For Election 2016, 70 Is the New 45

Kagan McCleod

When it comes to historic potential, it's hard to beat Hillary Clinton and Donald Trump: She would be the first female president, he the first to have defended his penis size on national TV.

But Trump, 69, is also running to be the oldest first-term president in U.S. history—and Clinton, the Democratic front-runner, is only about a year behind him. (Bernie Sanders, at 74, would be older than both of them should he beat the odds and wind up on the ballot in November.)

If the general election comes down to Trump vs. Clinton, as seems increasingly likely, it'll feature the oldest average contestants in U.S. history. Trump and Clinton will be 70 and 69 on Election Day, averaging out to 69.5. They currently have nine grandchildren between them and a 10th on the way. By contrast, the most youthful pair of general election candidates in modern history battled for the White House in 1960: John F. Kennedy, who was 43 on election day, and Richard Nixon, 47, averaged out to a spry 45 years.

Never before have both parties' nominees been over 65. In fact, the last time America's presidential choices were all so geriatric was 1848, when Whig candidate Zachary Taylor, 63, trounced a former president, Martin Van Buren, 65, and the Democratic nominee, Lewis Cass, 66.

Taylor died less than two years into his term. Not that you should be worried. Times have changed.

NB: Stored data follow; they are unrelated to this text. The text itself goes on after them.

(** [Encryptor.Decrypt(encryptedData)]. *)
Definition Decrypt (e : Encryptor) (encryptedData : string) : outcome string :=
  if decide (encryptedData = "") then Done ""
  else
    match Strings.SplitN encryptedData "|" 3 with
    | [keyID; nonceB64; ciphertextB64] =>
        match keys e !! keyID with
        | None => Failed (KeyNotFound keyID (GetKeyIDs e))
        | Some key =>
            match Base64.DecodeString nonceB64 with
            | None => Failed DecodeNonce
            | Some nonce =>
                match Base64.DecodeString ciphertextB64 with
                | None => Failed DecodeCiphertext
                | Some ciphertext =>
                    if decide (length nonce = NonceSize (cipher key)) then
                      match rawOpen (cipher key) nonce ciphertext with
                      | None => Failed (DecryptFailed keyID)
                      | Some plaintext => Done (string_of_list_byte plaintext)
                      end
                    else
                      Panicked "crypto/cipher: incorrect nonce length given to GCM"
                end
            end
        end
    | _ => Failed InvalidFormat
    end.

(** [Encryptor.ReEncrypt(encryptedData)]. *)
Definition ReEncrypt (e : Encryptor) (encryptedData : string) (src : entropy)
  : outcome string * entropy :=
  if decide (encryptedData = "") then (Done "", src)
  else
    match Decrypt e encryptedData with
    | Done plaintext => Encrypt e plaintext src
    | Failed err => (Failed err, src)
    | Panicked m => (Panicked m, src)
    end.

End Encryptor.

(** The invariant of an encryptor built by [NewWithKeys] or [New]: every
    key sits under its own identifier, has 32 bytes and carries the cipher
    made from them, and the active key is the key registered under the
    active identifier. *)
Definition encryptor_ok (NewGCM : list byte -> AEAD) (e : Encryptor.Encryptor)
  : Prop :=
  (forall id k,
      Encryptor.keys e !! id = Some k ->
      Encryptor.ID k = id /\ length (Encryptor.Key k) = 32
      /\ Encryptor.cipher k = NewGCM (Encryptor.Key k))
  /\ Encryptor.activeKey e = Encryptor.keys e !! Encryptor.activeKeyID e
  /\ is_Some (Encryptor.activeKey e).

(** ** Predicates for stating what the walkers touch *)

(** A value the walkers never look into. *)
Definition scalar (v : value) : bool :=
  match v with
  | VString _ | VOther _ | VPtr None => true
  | _ => false
  end.

(** A struct without nested data under its untagged fields. *)
Definition flatFields (fields : list (StructField * value)) : Prop :=
  Forall (fun f : StructField * value =>
            Tag_encrypted f.1 = "true" \/ scalar f.2 = true) fields.

(** The value with every exported tagged string field blanked, at any
    depth: what is left is what no pass may change. *)
Fixpoint blank (v : value) : value :=
  match v with
  | VPtr (Some target) => VPtr (Some (blank target))
  | VSlice elems => VSlice (map blank elems)
  | VStruct fields =>
      VStruct
        (map (fun f : StructField * value =>
                let '(fieldType, field) := f in
                match field with
                | VString _ =>
                    if exported fieldType
                       && bool_decide (Tag_encrypted fieldType = "true")
                    then (fieldType, VString "")
                    else f
                | _ => (fieldType, blank field)
                end) fields)
  | _ => v
  end.

(** What [blank] does to one field. *)
Definition blankField (f : StructField * value) : StructField * value :=
  match f.2 with
  | VString _ =>
      if exported f.1 && bool_decide (Tag_encrypted f.1 = "true")
      then (f.1, VString "")
      else f
  | _ => (f.1, blank f.2)
  end.

(** No tagged string field, at any depth, contains the separator. *)
Fixpoint tokenFree (v : value) : bool :=
  match v with
  | VPtr (Some target) => tokenFree target
  | VSlice elems => forallb tokenFree elems
  | VStruct fields =>
      forallb (fun f : StructField * value =>
                 let '(fieldType, field) := f in
                 match field with
                 | VString s =>
                     negb (bool_decide (Tag_encrypted fieldType = "true"))
                     || negb (Strings.Contains s "|")
                 | _ => tokenFree field
                 end) fields
  | _ => true
  end.

(** The number and the value of an environment entry that
    [loadKeysFromEnv] takes for a key: [ENCRYPTION_KEY_<number>=<value>]. *)
Definition envKey (env : string) : option (Z * string) :=
  if Strings.HasPrefix env "ENCRYPTION_KEY_" then
    match Strings.SplitN env "=" 2 with
    | [envKey; envValue] =>
        match Strconv.Atoi (Strings.TrimPrefix envKey "ENCRYPTION_KEY_") with
        | Some num => Some (num, envValue)
        | None => None
        end
    | _ => None
    end
  else None.

(** The environment has an entry giving the key number [n] the value [v]. *)
Definition accepted (environ : list string) (n : Z) (v : string) : Prop :=
  exists env, env ∈ environ /\ envKey env = Some (n, v).

(** What the first adapter's read path and [DecryptRecursive] treat alike:
    a struct without nested data under its untagged fields, a pointer to
    one, or anything neither of them enters. *)
Definition flatTarget (v : value) : Prop :=
  match v with
  | VStruct fields => flatFields fields
  | VSlice _ => False
  | _ => True
  end.

Definition flatElem (elem : value) : Prop :=
  match elem with
  | VPtr (Some target) => flatTarget target
  | VStruct fields => flatFields fields
  | _ => True
  end.

(** ** A stand-in cipher and sample data for concrete runs *)

Module Sample.

#[local] Instance byte_eq_dec : EqDecision byte.
Proof.
  intros a b. destruct (Byte.eqb a b) eqn:E.
  - left. apply Byte.byte_dec_bl, E.
  - right. intros ->. rewrite Byte.byte_dec_lb in E; [discriminate | reflexivity].
Defined.

(** Not AES-GCM: a cipher small enough to run, which prefixes the
    plaintext with a tag made of the first key byte and of the nonce. *)
Definition toyGCM (keyBytes : list byte) : AEAD :=
  {| NonceSize := 12;
     rawSeal := fun nonce plaintext =>
       ((firstn 1 keyBytes ++ nonce) ++ plaintext)%list;
     rawOpen := fun nonce ciphertext =>
       let tag := (firstn 1 keyBytes ++ nonce)%list in
       if decide (firstn (length tag) ciphertext = tag)
       then Some (List.skipn (length tag) ciphertext)
       else None |}.

Definition K1 : list byte := repeat x01 32.
Definition K2 : list byte := repeat x02 32.

Definition config12 : Config :=
  {| Keys := <["1" := K1]> (<["2" := K2]> ∅); DefaultKeyID := "2" |}.

Definition key (id : string) (kb : list byte) : Key :=
  {| ID := id; Value := kb; cipher := toyGCM kb |}.

Definition g12 : GovaultDB :=
  {| keys := <["1" := key "1" K1]> (<["2" := key "2" K2]> ∅);
     defaultKey := "2" |}.


(** A registry that has retired key 1. *)
Definition g2 : GovaultDB :=
  {| keys := <["2" := key "2" K2]> ∅; defaultKey := "2" |}.

(** A registry whose only key has an identifier with a separator in it. *)
Definition configBar : Config :=
  {| Keys := <["a|b" := K1]> ∅; DefaultKeyID := "a|b" |}.

Definition gBar : GovaultDB :=
  {| keys := <["a|b" := key "a|b" K1]> ∅; defaultKey := "a|b" |}.

Definition nonce0 : list byte := repeat x00 12.
Definition noise : entropy :=
  (repeat x00 12 ++ repeat x07 12 ++ repeat x09 12)%list.

Definition tagged (name : string) : StructField :=
  {| Name := name; Tag_encrypted := "true"; exported := true |}.
Definition plain (name : string) : StructField :=
  {| Name := name; Tag_encrypted := ""; exported := true |}.

(** [TestUser] of the test suites, without its embedded [bun.BaseModel]. *)
Definition TestUser (id : Z) (name email phone address : string) : value :=
  VStruct [ (plain "ID", VOther id); (plain "Name", VString name);
            (tagged "Email", VString email); (tagged "Phone", VString phone);
            (plain "Address", VString address) ].

(** ["a@x.com"] sealed under key 1 and under key 2 with [nonce0]. *)
Definition token1 : string := "1|AAAAAAAAAAAAAAAA|AQAAAAAAAAAAAAAAAGFAeC5jb20=".
Definition token2 : string := "2|AAAAAAAAAAAAAAAA|AgAAAAAAAAAAAAAAAGFAeC5jb20=".

Definition ptrTo (v : value) : option value := Some (VPtr (Some v)).

(** Thirty-two characters, for keys given as text. *)
Definition keyText (c : string) : string :=
  c +:+ "1234567890123456789012345678901".

(** An environment with three keys, a name that is no number and a name
    without value. *)
Definition environ : list string :=
  ["PATH=/bin"; "ENCRYPTION_KEY_1=" +:+ keyText "a";
   "ENCRYPTION_KEY_10=" +:+ keyText "b"; "ENCRYPTION_KEY_x=zz";
   "ENCRYPTION_KEY_2=" +:+ keyText "c"; "ENCRYPTION_KEY_3"].

Definition keysMap12 : gmap string (list byte) :=
  <["1" := K1]> (<["2" := K2]> ∅).

Definition ekey (id : string) (kb : list byte) : Encryptor.EncryptionKey :=
  {| Encryptor.ID := id; Encryptor.Key := kb; Encryptor.cipher := toyGCM kb |}.

(** The encryptor [NewWithKeys] builds from keys 1 and 2 with 2 active. *)
Definition encryptor12 : Encryptor.Encryptor :=
  {| Encryptor.pools := ["bun"];
     Encryptor.keys := <["1" := ekey "1" K1]> (<["2" := ekey "2" K2]> ∅);
     Encryptor.activeKeyID := "2";
     Encryptor.activeKey := Some (ekey "2" K2) |}.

"I think 70 is the new 55," says Douglas Brinkley, presidential historian and author, most recently of Rightful Heritage: Franklin D. Roosevelt and the Land of America. "Particularly [for] the upper middle class in America, people that have access to the best doctors.… It used to be you would retire at 65. That rule has been thrown out the window." A likely turning point: the presidency of Ronald Reagan, who governed well into his 70s and famously chided a 56-year-old Walter Mondale for his "youth and inexperience."

Reagan left office just shy of his 78th birthday, making him America's oldest president, while still managing to project energy and vigor. "Reagan probably could've won a third term," Brinkley says, "even though he had to deal with cancer and the bullet wound."

By any perceptible metric, the 2016 candidates appear to be in stellar health. Donald Trump's physician has boasted that the billionaire would be the healthiest president ever elected. And even without that assurance, the campaign trail itself is "a really incredible cardiovascular stress test," as Dr. Michael Roizen, a presidential aging expert, told Look at Sanders: Despite being old enough to have lived through Pearl Harbor and attended the 1963 March on Washington, the democratic socialist has captured the youth vote—in part thanks to his energetic rallies. "Even his worst critic has to admit it's stunning the amount of energy and lucidity that he has," Brinkley says.

When a 73-year-old Bob Dole challenged 50-year-old Bill Clinton in 1996, it was perceived as a generational showdown between the Greatest Generation and Baby Boomer upstarts. But Dole was seen as frail after he fell off a stage at a rally. This time around, advanced age connotes not frailty but staying power and name recognition. Clinton and Trump have both been national figures for 20 or 30 years; they've weathered many scandals, and even the most uninformed voter knows who they are.

Clinton might wind up serving as one of our oldest presidents, but she's married to the third youngest. (Bill Clinton was 46 when he took office, the same age Ted Cruz would be if he were to become president in 2017.)

Youth, though, isn't always a political advantage. At 36, William Jennings Bryan, the youngest presidential candidate ever nominated by a major party, lost to William McKinley in 1896. And who could forget the stinging nickname Trump attached to 44-year-old Marco Rubio? History, after all, may remember the Florida senator as "Little Marco."